Prompt: Copy each line of the entries beneath that contains the word "units".

Given entries section start

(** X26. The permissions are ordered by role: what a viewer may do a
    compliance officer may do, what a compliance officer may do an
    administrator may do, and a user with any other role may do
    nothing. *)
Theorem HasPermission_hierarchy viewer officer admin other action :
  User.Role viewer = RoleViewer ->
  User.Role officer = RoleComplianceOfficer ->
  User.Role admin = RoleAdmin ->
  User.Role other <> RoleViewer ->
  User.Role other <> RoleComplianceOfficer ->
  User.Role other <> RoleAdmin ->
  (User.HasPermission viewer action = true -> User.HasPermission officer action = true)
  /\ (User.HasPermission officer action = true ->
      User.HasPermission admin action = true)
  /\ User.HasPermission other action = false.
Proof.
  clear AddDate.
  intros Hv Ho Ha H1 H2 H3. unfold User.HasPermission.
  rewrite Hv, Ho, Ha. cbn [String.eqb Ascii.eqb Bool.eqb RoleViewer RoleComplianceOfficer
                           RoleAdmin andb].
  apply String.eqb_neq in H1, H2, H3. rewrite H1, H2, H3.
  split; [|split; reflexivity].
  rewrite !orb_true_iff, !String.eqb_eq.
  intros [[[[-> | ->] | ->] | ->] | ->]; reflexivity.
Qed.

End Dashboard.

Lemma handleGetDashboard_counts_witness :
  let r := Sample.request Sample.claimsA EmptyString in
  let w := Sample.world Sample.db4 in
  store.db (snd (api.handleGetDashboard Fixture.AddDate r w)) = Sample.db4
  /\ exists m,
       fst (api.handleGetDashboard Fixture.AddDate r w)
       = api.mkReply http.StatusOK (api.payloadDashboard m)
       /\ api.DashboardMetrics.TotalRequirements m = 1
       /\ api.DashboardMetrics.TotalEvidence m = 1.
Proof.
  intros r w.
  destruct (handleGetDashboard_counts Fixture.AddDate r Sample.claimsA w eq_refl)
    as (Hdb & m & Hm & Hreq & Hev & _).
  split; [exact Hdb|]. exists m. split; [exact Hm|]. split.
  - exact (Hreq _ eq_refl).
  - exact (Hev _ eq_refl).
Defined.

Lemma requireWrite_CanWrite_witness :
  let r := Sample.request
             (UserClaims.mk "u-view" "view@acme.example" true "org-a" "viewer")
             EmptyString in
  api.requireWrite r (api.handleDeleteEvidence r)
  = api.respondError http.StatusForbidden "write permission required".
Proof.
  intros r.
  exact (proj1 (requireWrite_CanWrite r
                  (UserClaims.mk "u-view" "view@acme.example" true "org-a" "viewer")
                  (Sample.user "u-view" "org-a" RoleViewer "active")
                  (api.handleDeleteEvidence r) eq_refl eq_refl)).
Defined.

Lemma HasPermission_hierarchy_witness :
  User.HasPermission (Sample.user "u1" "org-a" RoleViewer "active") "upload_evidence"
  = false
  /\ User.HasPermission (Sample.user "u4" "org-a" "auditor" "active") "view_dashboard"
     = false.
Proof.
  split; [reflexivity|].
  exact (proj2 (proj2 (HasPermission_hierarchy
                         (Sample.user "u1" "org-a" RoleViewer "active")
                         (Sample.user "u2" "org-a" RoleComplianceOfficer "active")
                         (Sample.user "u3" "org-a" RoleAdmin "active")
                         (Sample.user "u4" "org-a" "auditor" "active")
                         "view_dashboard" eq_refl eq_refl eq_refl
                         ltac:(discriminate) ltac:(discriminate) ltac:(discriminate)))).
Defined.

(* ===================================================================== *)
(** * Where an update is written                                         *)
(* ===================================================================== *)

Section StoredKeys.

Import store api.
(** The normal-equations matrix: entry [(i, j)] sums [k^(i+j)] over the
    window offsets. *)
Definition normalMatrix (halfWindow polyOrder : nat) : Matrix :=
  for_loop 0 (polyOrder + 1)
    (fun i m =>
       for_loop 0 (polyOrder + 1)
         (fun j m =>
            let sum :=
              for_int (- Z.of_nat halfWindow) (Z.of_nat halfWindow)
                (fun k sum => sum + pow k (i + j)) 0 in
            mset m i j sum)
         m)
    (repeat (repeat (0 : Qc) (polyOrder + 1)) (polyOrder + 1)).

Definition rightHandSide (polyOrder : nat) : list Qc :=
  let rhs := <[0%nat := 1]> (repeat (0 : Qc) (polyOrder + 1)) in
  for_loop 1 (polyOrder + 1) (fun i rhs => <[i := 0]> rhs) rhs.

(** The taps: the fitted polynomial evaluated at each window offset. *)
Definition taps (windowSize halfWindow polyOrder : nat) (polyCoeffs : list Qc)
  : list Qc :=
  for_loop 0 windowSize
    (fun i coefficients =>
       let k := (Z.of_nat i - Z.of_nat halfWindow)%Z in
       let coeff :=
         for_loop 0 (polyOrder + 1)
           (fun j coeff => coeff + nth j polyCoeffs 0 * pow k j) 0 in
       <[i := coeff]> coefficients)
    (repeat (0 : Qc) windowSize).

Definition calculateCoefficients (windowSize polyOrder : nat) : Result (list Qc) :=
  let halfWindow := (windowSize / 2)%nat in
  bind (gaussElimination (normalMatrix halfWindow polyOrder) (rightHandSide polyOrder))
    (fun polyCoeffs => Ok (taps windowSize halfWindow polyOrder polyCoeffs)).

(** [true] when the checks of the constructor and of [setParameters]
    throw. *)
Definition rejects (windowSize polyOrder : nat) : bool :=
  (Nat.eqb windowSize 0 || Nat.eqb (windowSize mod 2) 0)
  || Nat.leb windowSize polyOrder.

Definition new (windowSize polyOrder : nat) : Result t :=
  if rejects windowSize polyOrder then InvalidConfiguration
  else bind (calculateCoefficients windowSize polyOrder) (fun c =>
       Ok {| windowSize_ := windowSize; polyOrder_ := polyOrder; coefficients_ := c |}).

Given entries section end
Given entries section start

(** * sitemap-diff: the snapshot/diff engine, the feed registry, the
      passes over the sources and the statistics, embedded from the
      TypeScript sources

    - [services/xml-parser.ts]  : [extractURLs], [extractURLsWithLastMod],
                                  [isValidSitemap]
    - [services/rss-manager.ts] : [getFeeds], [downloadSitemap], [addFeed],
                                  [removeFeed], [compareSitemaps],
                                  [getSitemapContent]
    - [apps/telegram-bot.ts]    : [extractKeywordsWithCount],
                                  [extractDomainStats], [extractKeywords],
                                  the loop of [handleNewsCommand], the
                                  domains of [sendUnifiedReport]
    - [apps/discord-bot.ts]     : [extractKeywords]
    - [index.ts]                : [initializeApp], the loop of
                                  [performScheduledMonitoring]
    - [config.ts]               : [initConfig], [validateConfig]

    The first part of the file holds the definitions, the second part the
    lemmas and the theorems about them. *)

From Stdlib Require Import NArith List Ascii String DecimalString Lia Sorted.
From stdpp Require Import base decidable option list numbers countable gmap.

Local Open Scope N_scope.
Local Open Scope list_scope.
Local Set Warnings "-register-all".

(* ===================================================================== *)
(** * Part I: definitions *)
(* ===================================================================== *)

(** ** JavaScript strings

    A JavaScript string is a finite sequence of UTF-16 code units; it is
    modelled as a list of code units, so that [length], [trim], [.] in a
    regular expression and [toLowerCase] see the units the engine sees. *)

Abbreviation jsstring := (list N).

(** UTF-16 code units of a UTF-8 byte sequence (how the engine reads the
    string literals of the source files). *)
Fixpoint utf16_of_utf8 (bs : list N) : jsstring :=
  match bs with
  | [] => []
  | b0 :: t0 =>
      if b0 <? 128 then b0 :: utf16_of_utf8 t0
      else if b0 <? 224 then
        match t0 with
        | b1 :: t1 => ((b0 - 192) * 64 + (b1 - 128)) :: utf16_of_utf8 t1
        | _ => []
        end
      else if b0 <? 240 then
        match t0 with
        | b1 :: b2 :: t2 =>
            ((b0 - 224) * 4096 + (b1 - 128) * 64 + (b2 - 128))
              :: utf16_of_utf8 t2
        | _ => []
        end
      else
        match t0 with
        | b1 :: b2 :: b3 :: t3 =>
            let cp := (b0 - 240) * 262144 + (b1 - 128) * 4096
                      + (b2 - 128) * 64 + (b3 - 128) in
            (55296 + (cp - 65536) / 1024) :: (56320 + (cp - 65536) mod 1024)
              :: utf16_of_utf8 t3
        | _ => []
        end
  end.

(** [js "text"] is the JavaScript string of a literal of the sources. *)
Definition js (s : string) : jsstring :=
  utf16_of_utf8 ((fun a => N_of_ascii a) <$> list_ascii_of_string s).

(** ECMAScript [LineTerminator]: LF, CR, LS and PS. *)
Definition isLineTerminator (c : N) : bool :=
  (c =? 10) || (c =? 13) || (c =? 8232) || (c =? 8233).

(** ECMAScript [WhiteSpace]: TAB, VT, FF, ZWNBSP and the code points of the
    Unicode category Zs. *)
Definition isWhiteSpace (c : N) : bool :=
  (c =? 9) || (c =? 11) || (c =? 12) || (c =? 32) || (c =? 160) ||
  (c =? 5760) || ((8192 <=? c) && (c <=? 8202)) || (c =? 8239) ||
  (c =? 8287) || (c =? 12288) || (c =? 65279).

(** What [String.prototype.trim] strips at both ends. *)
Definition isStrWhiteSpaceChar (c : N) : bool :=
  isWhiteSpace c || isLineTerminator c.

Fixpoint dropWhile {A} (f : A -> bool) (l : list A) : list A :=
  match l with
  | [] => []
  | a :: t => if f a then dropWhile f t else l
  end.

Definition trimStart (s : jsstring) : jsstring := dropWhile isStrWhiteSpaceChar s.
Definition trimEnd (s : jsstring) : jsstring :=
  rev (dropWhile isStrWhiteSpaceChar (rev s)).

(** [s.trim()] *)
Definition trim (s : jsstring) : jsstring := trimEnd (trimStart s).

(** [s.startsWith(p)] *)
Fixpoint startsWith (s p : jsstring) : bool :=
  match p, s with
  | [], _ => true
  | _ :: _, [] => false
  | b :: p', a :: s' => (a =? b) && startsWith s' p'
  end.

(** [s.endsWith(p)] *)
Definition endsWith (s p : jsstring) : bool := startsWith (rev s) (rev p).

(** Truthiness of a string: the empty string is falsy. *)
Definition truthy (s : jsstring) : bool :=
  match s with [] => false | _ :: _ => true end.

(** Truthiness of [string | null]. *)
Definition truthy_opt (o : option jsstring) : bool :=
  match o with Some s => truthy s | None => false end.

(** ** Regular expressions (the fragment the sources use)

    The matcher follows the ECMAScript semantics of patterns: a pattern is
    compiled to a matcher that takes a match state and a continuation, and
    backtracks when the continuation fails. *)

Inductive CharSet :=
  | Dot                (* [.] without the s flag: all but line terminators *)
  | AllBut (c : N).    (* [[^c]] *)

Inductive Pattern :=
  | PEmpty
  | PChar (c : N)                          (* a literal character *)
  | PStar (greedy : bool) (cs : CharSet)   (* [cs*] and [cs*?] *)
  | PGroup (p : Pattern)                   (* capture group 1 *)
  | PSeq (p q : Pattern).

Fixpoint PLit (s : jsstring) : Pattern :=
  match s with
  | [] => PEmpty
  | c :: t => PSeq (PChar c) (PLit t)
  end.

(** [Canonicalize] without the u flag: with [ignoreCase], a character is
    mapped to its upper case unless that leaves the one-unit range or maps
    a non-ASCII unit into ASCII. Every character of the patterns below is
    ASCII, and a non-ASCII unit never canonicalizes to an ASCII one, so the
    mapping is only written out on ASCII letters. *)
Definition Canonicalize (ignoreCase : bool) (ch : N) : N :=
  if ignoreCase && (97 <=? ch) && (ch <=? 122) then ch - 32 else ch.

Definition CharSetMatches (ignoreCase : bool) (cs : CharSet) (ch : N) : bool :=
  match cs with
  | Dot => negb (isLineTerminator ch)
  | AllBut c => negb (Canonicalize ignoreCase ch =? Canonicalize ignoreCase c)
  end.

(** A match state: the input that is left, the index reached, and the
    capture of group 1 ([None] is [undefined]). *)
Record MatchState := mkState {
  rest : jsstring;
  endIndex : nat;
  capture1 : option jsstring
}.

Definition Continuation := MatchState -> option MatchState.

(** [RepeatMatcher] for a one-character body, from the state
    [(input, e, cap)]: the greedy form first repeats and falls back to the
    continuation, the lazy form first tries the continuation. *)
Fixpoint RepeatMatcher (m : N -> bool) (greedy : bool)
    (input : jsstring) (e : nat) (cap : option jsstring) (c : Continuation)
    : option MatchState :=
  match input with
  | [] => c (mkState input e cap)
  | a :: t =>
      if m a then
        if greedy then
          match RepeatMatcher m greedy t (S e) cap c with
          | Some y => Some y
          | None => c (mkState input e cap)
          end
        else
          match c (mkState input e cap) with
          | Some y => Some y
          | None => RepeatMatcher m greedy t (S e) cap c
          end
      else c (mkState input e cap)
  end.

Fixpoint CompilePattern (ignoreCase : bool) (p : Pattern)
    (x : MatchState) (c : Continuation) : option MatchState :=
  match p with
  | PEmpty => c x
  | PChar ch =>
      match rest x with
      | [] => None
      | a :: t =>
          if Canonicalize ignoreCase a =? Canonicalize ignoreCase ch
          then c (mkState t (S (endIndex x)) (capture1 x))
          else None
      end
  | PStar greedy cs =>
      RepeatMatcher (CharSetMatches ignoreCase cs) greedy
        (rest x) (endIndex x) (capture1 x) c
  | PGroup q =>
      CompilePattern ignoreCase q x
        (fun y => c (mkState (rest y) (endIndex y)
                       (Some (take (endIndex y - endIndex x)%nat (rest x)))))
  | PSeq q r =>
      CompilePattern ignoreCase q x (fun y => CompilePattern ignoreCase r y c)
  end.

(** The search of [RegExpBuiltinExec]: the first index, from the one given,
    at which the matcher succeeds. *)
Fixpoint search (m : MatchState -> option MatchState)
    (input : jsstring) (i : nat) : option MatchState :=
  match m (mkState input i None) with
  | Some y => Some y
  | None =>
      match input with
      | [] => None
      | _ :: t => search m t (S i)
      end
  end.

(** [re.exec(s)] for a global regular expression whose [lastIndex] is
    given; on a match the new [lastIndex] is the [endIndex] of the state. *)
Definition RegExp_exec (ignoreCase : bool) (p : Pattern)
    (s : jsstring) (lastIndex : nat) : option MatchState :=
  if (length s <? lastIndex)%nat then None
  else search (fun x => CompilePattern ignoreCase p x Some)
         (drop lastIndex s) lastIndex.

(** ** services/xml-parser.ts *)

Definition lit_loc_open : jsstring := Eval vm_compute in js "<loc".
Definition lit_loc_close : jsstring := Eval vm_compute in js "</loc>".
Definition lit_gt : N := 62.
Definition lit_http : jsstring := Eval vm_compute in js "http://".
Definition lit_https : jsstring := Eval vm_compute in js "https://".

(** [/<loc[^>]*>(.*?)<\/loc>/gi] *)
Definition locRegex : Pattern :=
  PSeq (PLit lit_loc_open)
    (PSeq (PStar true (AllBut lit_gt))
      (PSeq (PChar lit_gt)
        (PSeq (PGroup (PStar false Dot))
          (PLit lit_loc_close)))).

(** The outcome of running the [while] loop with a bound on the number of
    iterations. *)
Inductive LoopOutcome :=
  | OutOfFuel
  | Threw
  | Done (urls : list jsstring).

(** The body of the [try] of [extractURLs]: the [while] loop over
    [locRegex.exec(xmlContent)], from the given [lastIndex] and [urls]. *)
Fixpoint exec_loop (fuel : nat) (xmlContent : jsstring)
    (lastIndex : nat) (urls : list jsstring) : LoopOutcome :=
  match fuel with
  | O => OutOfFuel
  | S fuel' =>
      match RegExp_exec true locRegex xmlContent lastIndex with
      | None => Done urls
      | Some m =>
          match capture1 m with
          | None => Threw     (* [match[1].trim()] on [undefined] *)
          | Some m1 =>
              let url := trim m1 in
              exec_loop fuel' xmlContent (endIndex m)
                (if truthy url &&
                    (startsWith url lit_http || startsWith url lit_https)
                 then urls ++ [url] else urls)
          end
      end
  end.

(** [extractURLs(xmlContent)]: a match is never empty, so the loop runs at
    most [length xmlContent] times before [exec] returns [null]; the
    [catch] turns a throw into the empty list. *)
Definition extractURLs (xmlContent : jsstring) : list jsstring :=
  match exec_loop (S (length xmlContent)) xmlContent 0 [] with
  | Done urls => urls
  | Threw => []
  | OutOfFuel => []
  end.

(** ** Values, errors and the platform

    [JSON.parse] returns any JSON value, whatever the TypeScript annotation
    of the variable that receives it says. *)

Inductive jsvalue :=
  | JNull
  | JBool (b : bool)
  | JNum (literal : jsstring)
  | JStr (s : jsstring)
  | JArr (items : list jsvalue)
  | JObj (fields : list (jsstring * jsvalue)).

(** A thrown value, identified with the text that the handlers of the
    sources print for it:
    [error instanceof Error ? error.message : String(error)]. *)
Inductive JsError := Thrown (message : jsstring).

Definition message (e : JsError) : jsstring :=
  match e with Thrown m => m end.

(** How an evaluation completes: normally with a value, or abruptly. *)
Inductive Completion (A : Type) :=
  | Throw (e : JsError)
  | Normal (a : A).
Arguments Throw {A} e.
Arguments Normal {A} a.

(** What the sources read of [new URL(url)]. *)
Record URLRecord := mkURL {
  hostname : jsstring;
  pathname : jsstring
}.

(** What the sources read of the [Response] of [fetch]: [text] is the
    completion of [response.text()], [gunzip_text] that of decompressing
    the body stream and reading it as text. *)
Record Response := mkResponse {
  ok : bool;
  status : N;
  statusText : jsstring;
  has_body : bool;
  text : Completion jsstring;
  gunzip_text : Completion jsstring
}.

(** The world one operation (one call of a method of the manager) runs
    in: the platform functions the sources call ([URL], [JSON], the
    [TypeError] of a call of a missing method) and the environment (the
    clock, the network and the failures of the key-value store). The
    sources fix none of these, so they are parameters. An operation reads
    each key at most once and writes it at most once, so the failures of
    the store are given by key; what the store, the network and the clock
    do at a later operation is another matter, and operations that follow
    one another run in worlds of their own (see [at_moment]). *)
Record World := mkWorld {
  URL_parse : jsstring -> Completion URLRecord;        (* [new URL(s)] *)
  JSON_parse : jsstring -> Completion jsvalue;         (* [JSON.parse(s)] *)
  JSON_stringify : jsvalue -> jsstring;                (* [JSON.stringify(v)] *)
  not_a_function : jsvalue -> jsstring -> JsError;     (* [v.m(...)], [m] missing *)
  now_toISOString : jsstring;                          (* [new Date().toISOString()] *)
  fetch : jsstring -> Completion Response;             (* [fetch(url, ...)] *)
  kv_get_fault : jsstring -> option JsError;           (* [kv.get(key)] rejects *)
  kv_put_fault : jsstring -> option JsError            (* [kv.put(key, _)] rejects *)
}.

Given entries section end

Answer for this exercise:
    A JavaScript string is a finite sequence of UTF-16 code units; it is
    modelled as a list of code units, so that [length], [trim], [.] in a
    regular expression and [toLowerCase] see the units the engine sees. *)
(** UTF-16 code units of a UTF-8 byte sequence (how the engine reads the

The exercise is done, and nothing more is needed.